Location: Plant, Soil and Nutrition ResearchTitle: Amino acid and carbohydrate metabolism are coordinated to maintain energetic balance during drought in sugarcane
|DINIZ, AUGUSTO LIMA - Universidade De Sao Paulo|
|DA SILVA, DANIELLE IZILDA - Universidade De Sao Paulo|
|LEMBKE, CAROLINA GIMILI - Universidade De Sao Paulo|
|COSTA, MAXIMILLER DAL- - Universidade De Sao Paulo|
|TEN-CATEN, FELIPE - Universidade De Sao Paulo|
|LI, FORREST - Cold Spring Harbor Laboratory|
|VILELA, ROMEL DURATE - Universidade Federal De Alagoas|
|MENOSSI, MARCELO - Universidade De Campinas (UNICAMP)|
|ENGRES, LAURICIO - Universidade Federal De Alagoas|
|SOUZA, GLAUCIA MENDES - Universidade De Sao Paulo|
Submitted to: International Journal of Molecular Sciences
Publication Type: Peer Reviewed Journal
Publication Acceptance Date: 11/13/2020
Publication Date: 11/30/2020
Citation: Diniz, A., Da Silva, D. ., Lembke, C.A., Costa, M.B., Ten-Caten, F., Li, F., Vilela, R., Menossi, M., Ware, D., Engres, L., Souza, G. 2020. Amino acid and carbohydrate metabolism are coordinated to maintain energetic balance during drought in sugarcane. International Journal of Molecular Sciences. 21(23):9124. https://doi.org/10.3390/ijms21239124.

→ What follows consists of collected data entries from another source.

(** *** [AsyncExecutor] *)

(** Destroying a descriptor object that is still open closes the descriptor. *)
Definition drop_socket (s : option bool) (fd : Z) (w : EWorld) : EWorld :=
  match s with Some true => {| ew_world := ew_world w; ew_closed := ew_closed w ++ [fd] |} | _ => w end.

Definition release_socket (e : AsyncExecutor) : AsyncExecutor :=
  match ae_socket e with
  | Some true => {| ae_conn := ae_conn e; ae_socket := Some false; ae_fd := ae_fd e; ae_holder := ae_holder e |}
  | _ => e
  end.

Definition async_emptied (e : AsyncExecutor) : AsyncExecutor := {| ae_conn := None; ae_socket := None; ae_fd := -1; ae_holder := None |}.
Definition async_move_construct (other : AsyncExecutor) : AsyncExecutor * AsyncExecutor := (other, async_emptied other).

Definition async_move_assign (dst src : AsyncExecutor) (w : EWorld) : AsyncExecutor * AsyncExecutor * EWorld :=
  let dst := release_socket dst in
  let w := on_world (give_back (ae_holder dst)) w in
  (src, async_emptied src, drop_socket (ae_socket dst) (ae_fd dst) w).

Definition async_destroy (e : AsyncExecutor) (w : EWorld) : EWorld :=
  let e := release_socket e in
  let w := on_world (give_back (ae_holder e)) w in
  drop_socket (ae_socket e) (ae_fd e) w.

Section construct.
Context {C R : Type} `{PQ : Libpq C R}.

(** Both constructors; a throw leaves no object, so no destructor runs for the holder. *)
Definition async_construct (conn holder : option nat) (heap : nat -> C) : result bytes AsyncExecutor * (nat -> C) :=
  match conn with
  | None => (Ok {| ae_conn := None; ae_socket := None; ae_fd := -1; ae_holder := holder |}, heap)
  | Some n =>
      let '(c, r) := setup_connection (heap n) in
      (match r with
       | Err m => Err m
       | Ok fd => Ok {| ae_conn := Some n; ae_socket := Some true; ae_fd := fd; ae_holder := holder |}
       end, fun k => if decide (k = n) then c else heap k)
  end.

Definition async_of_conn (conn : option nat) (heap : nat -> C) : result bytes AsyncExecutor * (nat -> C) := async_construct conn None heap.
Definition async_of_holder (h : option nat) (w : World) (heap : nat -> C) : result bytes AsyncExecutor * (nat -> C) :=
  async_construct (lock h w) h heap.
End construct.

(** *** What the two have in common *)
Class Handle (E : Type) := {
  h_holder : E -> option nat;
  h_move : E -> E * E;
  h_assign : E -> E -> EWorld -> E * E * EWorld;
  h_destroy : E -> EWorld -> EWorld
}.

(** A move leaves the source without a holder; assigning and destroying give back the target's,
    and close nothing. *)
Class HandleLaws (E : Type) `{Handle E} := {
  move_holder e : h_holder (h_move e).1 = h_holder e /\ h_holder (h_move e).2 = None;
  assign_holder d s w : let '(d', s', w') := h_assign d s w in
    h_holder d' = h_holder s /\ h_holder s' = None /\ w' = on_world (give_back (h_holder d)) w;
  destroy_holder e w : h_destroy e w = on_world (give_back (h_holder e)) w
}.

#[export] Instance sync_handle : Handle SyncExecutor :=
  {| h_holder := se_holder; h_move := sync_move_construct; h_assign := sync_move_assign; h_destroy := sync_destroy |}.
#[export] Instance async_handle : Handle AsyncExecutor :=
  {| h_holder := ae_holder; h_move := async_move_construct; h_assign := async_move_assign; h_destroy := async_destroy |}.

#[export] Instance sync_handle_laws : HandleLaws SyncExecutor.
Proof. by split. Qed.

#[export] Instance async_handle_laws : HandleLaws AsyncExecutor.
Proof.
  split; [done| |].
  - intros [? [[]|] ? ?] s w; done.
  - intros [? [[]|] ? ?] w; done.
Qed.

(** *** Programs over executor variables *)
Section ownership.
Context {E : Type} `{HE : Handle E, !HandleLaws E}.

Inductive action :=
| Borrow (x : nat) (e : E)          (* a new variable, made from a holder the pool handed out *)
| MoveInto (x y : nat)              (* a new variable [x] moved from [y] *)
| Assign (x y : nat)                (* [x = std::move(y)] *)
| Destroy (x : nat).

(** The live variables, the world, and the holders borrowed so far. *)
Record program := { vars : gmap nat E; pw : EWorld; borrowed : list nat }.

Definition act (a : action) (p : program) : option program :=
  match a with
  | Borrow x e =>
      match vars p !! x with
      | Some _ => None
      | None => Some {| vars := <[x := e]> (vars p); pw := pw p; borrowed := borrowed p ++ option_list (h_holder e) |}
      end
  | MoveInto x y =>
      match vars p !! x, vars p !! y with
      | None, Some e => Some {| vars := <[x := (h_move e).1]> (<[y := (h_move e).2]> (vars p)); pw := pw p; borrowed := borrowed p |}
      | _, _ => None
      end
  | Assign x y =>
      match vars p !! x, vars p !! y with
      | Some d, Some s =>
          if decide (x = y) then Some p
          else let '(d, s, w) := h_assign d s (pw p) in Some {| vars := <[x := d]> (<[y := s]> (vars p)); pw := w; borrowed := borrowed p |}
      | _, _ => None
      end
  | Destroy x =>
      match vars p !! x with
      | Some e => Some {| vars := delete x (vars p); pw := h_destroy e (pw p); borrowed := borrowed p |}
      | None => None
      end
  end.

Fixpoint run (l : list action) (p : program) : option program :=
  match l with [] => Some p | a :: l => p ← act a p; run l p end.

(** The holders the variables have. *)
Definition held (m : gmap nat E) : list nat := omap h_holder (map_to_list m).*2.

Lemma held_insert m x e : held (<[x := e]> m) ≡ₚ option_list (h_holder e) ++ held (delete x m).
Proof.
  unfold held. rewrite <- insert_delete_eq, map_to_list_insert by apply lookup_delete_eq. cbn. by destruct (h_holder e).
Qed.

Lemma held_lookup m x e : m !! x = Some e -> held m ≡ₚ option_list (h_holder e) ++ held (delete x m).
Proof. intros Hx. rewrite <- (insert_id m x e Hx) at 1. apply held_insert. Qed.

Lemma held_fresh m x : m !! x = None -> held (delete x m) = held m.
Proof. intros Hx. by rewrite delete_id. Qed.

Definition start_world (live : list nat) : EWorld := {| ew_world := {| sent := []; released := []; alive := live |}; ew_closed := [] |}.
Definition start_program (live : list nat) : program := {| vars := ∅; pw := start_world live; borrowed := [] |}.

(** Borrowed from the pool, given back, or held by a variable. *)
Definition balanced (live : list nat) (p : program) : Prop :=
  alive (ew_world (pw p)) = live /\ ew_closed (pw p) = [] /\ released (ew_world (pw p)) ++ held (vars p) ≡ₚ borrowed p.

Lemma give_back_balanced live h w : alive w = live -> (forall k, h = Some k -> k ∈ live) ->
  alive (give_back h w) = live /\ released (give_back h w) = released w ++ option_list h.
Proof.
  intros Ha Hl. unfold give_back, lock. destruct h as [k|]; cbn; [|by rewrite app_nil_r].
  rewrite bool_decide_true; [done|]. rewrite Ha. by apply Hl.
Qed.

Lemma held_elem m x e k : m !! x = Some e -> h_holder e = Some k -> k ∈ held m.
Proof. intros Hx Hk. rewrite (held_lookup _ _ _ Hx), Hk. set_solver. Qed.

Lemma live_held live p x (e : E) k :
  balanced live p -> (forall k, k ∈ borrowed p -> k ∈ live) -> vars p !! x = Some e -> h_holder e = Some k -> k ∈ live.
Proof. intros (_ & _ & Hb) Hl Hx Hk. apply Hl. rewrite <- Hb. apply elem_of_app. right. by eapply held_elem. Qed.

(** Both variables of an assignment. *)
Lemma held_two m x y (d e : E) : x <> y -> m !! x = Some d -> m !! y = Some e ->
  held m ≡ₚ option_list (h_holder d) ++ option_list (h_holder e) ++ held (delete y (delete x m)).
Proof.
  intros Hxy Hx Hy. rewrite (held_lookup m x d Hx). by rewrite (held_lookup (delete x m) y e) by by rewrite lookup_delete_ne.
Qed.

Lemma held_assigned m x y (d e : E) : x <> y ->
  held (<[x := d]> (<[y := e]> m)) ≡ₚ option_list (h_holder d) ++ option_list (h_holder e) ++ held (delete y (delete x m)).
Proof. intros Hxy. by rewrite held_insert, delete_insert_ne, held_insert by done. Qed.

Lemma act_balanced live a p p' : balanced live p -> (forall k, k ∈ borrowed p -> k ∈ live) -> act a p = Some p' -> balanced live p'.
Proof.
  intros HB Hl Hact. destruct a as [x v|x y|x y|x]; cbn in Hact.
  - destruct (vars p !! x) eqn:Ex; simplify_eq/=. destruct HB as (Ha & Hc & Hb). split_and!; [done|done|]. cbn. rewrite held_insert, held_fresh by done.
    rewrite <- Hb. solve_Permutation.
  - destruct (vars p !! x) eqn:Ex, (vars p !! y) as [v|] eqn:Ey; simplify_eq/=. destruct HB as (Ha & Hc & Hb). split_and!; [done|done|]. cbn.
    destruct (move_holder v) as [E1 E2]. rewrite held_insert, held_fresh by (rewrite lookup_insert_ne; [done|congruence]).
    rewrite held_insert, E1, E2. cbn. by rewrite <- held_lookup.
  - destruct (vars p !! x) as [d|] eqn:Ex, (vars p !! y) as [v|] eqn:Ey; simplify_eq/=. case_decide as Hxy; simplify_eq; [done|].
    pose proof (assign_holder d v (pw p)) as Has. destruct (h_assign d v (pw p)) as [[d' s'] w']. destruct Has as (E1 & E2 & ->).
    simplify_eq. pose proof HB as (Ha & Hc & Hb). destruct (give_back_balanced live (h_holder d) (ew_world (pw p)) Ha (fun k => live_held live p x d k HB Hl Ex)) as [Ha' Hr'].
    split_and!; [done|done|]. cbn. rewrite Hr', held_assigned, E1, E2 by done. rewrite (held_two _ x y d v) in Hb by done.
    rewrite <- Hb. cbn. solve_Permutation.
  - destruct (vars p !! x) as [v|] eqn:Ex; simplify_eq/=. pose proof HB as (Ha & Hc & Hb).
    destruct (give_back_balanced live (h_holder v) (ew_world (pw p)) Ha (fun k => live_held live p x v k HB Hl Ex)) as [Ha' Hr'].
    unfold balanced. cbn. rewrite destroy_holder. cbn. split_and!; [done|done|]. rewrite Hr'. rewrite (held_lookup _ x v Ex) in Hb.
    rewrite <- Hb. solve_Permutation.
Qed.

Lemma act_borrowed a p p' : act a p = Some p' -> exists l, borrowed p' = borrowed p ++ l.
Proof.
  destruct a; cbn; repeat case_match; intros; simplify_eq; cbn; try (exists []; by rewrite app_nil_r). by eexists.
Qed.

Lemma run_borrowed l p p' : run l p = Some p' -> exists bs, borrowed p' = borrowed p ++ bs.
Proof.
  revert p. induction l as [|a l IH]; intros p; cbn; [intros; simplify_eq; exists []; by rewrite app_nil_r|].
  destruct (act a p) as [p1|] eqn:Ea; [|done]. cbn. intros (bs & Hbs)%IH. destruct (act_borrowed a p p1 Ea) as (l1 & Hl1).
  exists (l1 ++ bs). by rewrite Hbs, Hl1, app_assoc.
Qed.

(** C25. A borrowed connection goes back to the pool exactly once, however the executor is moved
    about: over any sequence of borrowing, move construction, move assignment and destruction, what was
    borrowed is what has been reset and what the variables still hold, and no descriptor
    that belongs to libpq is closed. *)
Theorem executors_give_back l live p :
  run l (start_program live) = Some p -> (forall k, k ∈ borrowed p -> k ∈ live) ->
  released (ew_world (pw p)) ++ held (vars p) ≡ₚ borrowed p /\ ew_closed (pw p) = [] /\
  (vars p = ∅ -> released (ew_world (pw p)) ≡ₚ borrowed p).
Proof.
  intros Hr Hl. assert (balanced live p) as (_ & Hc & Hb).
  { assert (balanced live (start_program live)) as HB by done. revert HB Hr. generalize (start_program live).
    induction l as [|a l IH]; intros q HB; cbn; [by intros [= <-]|]. destruct (act a q) as [q1|] eqn:Ea; [|done]. cbn. intros Hr.
    eapply (IH q1); [|done]. eapply act_balanced; [done| |done]. intros k Hk. apply Hl. destruct (run_borrowed (a :: l) q p) as (bs & ->).
    - cbn. by rewrite Ea.
    - set_solver. }
  split_and!; [done|done|]. intros Hv. rewrite Hv in Hb. by rewrite app_nil_r in Hb.
Qed.

End ownership.

(** A connection that is not up makes the constructor throw. *)
Lemma async_construct_throws {C R : Type} `{PQ : Libpq C R} n w (heap : nat -> C) :
  n ∈ alive w -> conn_status (pq_conn (heap n)) <> CONNECTION_OK -> exists m, (async_of_holder (Some n) w heap).1 = Err m.
Proof.
  intros Hn Hs. unfold async_of_holder, async_construct, lock. cbn. rewrite bool_decide_true by done. unfold setup_connection.
  destruct (is_success _) eqn:E; [|by eexists]. exfalso. apply (connection_error_correct (Some (pq_conn (heap n)))) in E as (c & ? & ?).
  by simplify_eq.
Qed.

(** Executing a compiled query is executing its text with the expression's values as arguments. *)
Lemma compiled_as_variadic {C R : Type} `{PQ : Libpq C R} `{FloatText} native empty_data_null e (conn : option C) :
  exists sql p, compile_dynamic (H0 := pg_param_sink native empty_data_null) Sink empty_params e = Ok (sql, p) /\
    sync_execute_dynamic conn {| cq_sql := sql; cq_packet := Some p; cq_provider := PostgreSQL |}
      = sync_execute_args native empty_data_null conn sql (values_of (template e)) /\
    forall fuel x, async_execute_dynamic fuel x conn {| cq_sql := sql; cq_packet := Some p; cq_provider := PostgreSQL |}
      = async_execute_args native empty_data_null fuel x conn sql (values_of (template e)).
Proof.
  unfold compile_dynamic. pose proof (visit_std (H := pg_param_sink native empty_data_null) Sink e empty_params) as Hv.
  rewrite (render_sink (H := pg_param_sink native empty_data_null)) in Hv. rewrite Hv. cbn [mbind result_bind sql sink].
  eexists _, _. by split_and!.
Qed.

(** ** A libpq to run *)
Module Wire.

(** [w_stuck]: the server is itself blocked on sending and reads no more. *)
Record conn := { w_pending : list Errors.PGresult; w_unsent : nat; w_unread : nat; w_stuck : bool; w_status : ConnStatusType }.

Definition outcome (s : ExecStatusType) (state : option bytes) : Errors.PGresult :=
  {| status := s; diag_sqlstate := state; error_message := None; diag_detail := None; diag_hint := None; diag_context := None; diag_position := None |}.

(** A server that knows one script of two statements; any other is one statement. *)
Definition script (q : bytes) : list Errors.PGresult :=
  if bool_decide (q = B "SELECT 1; SELECT 1/0") then [outcome PGRES_TUPLES_OK None; outcome PGRES_FATAL_ERROR (Some (B "22012"))]
  else [outcome PGRES_TUPLES_OK None].

Definition wire (rs : list Errors.PGresult) (unsent unread : nat) (c : conn) : conn :=
  {| w_pending := rs; w_unsent := unsent; w_unread := unread; w_stuck := w_stuck c; w_status := w_status c |}.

Interpretive Summary: Drought affects crop production impairing the plant’s life cycle and demands fast and complex, yet coordinated changes in gene expression for assuring plant survival. The drought stress response is a complex system involving the optimization of plant growth and survival at several levels in an integrated manner. In this study sugarcane gene expression and physiological responses were monitored during drought and recovery. The analyses demonstrated many genes change expression in response to drought and recovery. By tracking the genes that change expression together, the study suggests there is a coordinated response between carbohydrate metabolism and amino acid degradation to provide carbon skeletons to the tricarboxylic acid cycle which produces the main energy for the plant cells. This may keep the energetic balance for drought stress adaptation allowing conditions for the recovery after stress is ceased.
Technical Abstract: The expansion of crop plantations without irrigation is largely sought after in efforts to increase agriculture sustainability. To meet this end, we need to understand the mechanisms that govern the responses of plant growth in drought conditions. This work is aimed at providing a comprehensive view of sugarcane drought and recovery responses in leaves and roots and is the first in combining physiological, transcriptomic (RNA-Seq, oligoarray) and genomic data. We identified 2,898 (out of 21,902) and 46,062 (out of 373,869) differentially expressed transcripts in oligoarray and RNAseq, respectively. Co-expression analysis indicated modules enriched in photosynthesis, small molecule metabolism, alpha-amino acid metabolism, trehalose biosynthesis, serine family amino acid metabolism and carbohydrate transport. Our study shows a coordination between carbohydrate metabolism and amino acid degradation to provide carbon skeletons to the tricarboxylic acid cycle. This may keep the energetic balance for drought stress adaptation allowing conditions for the recovery after stress is ceased.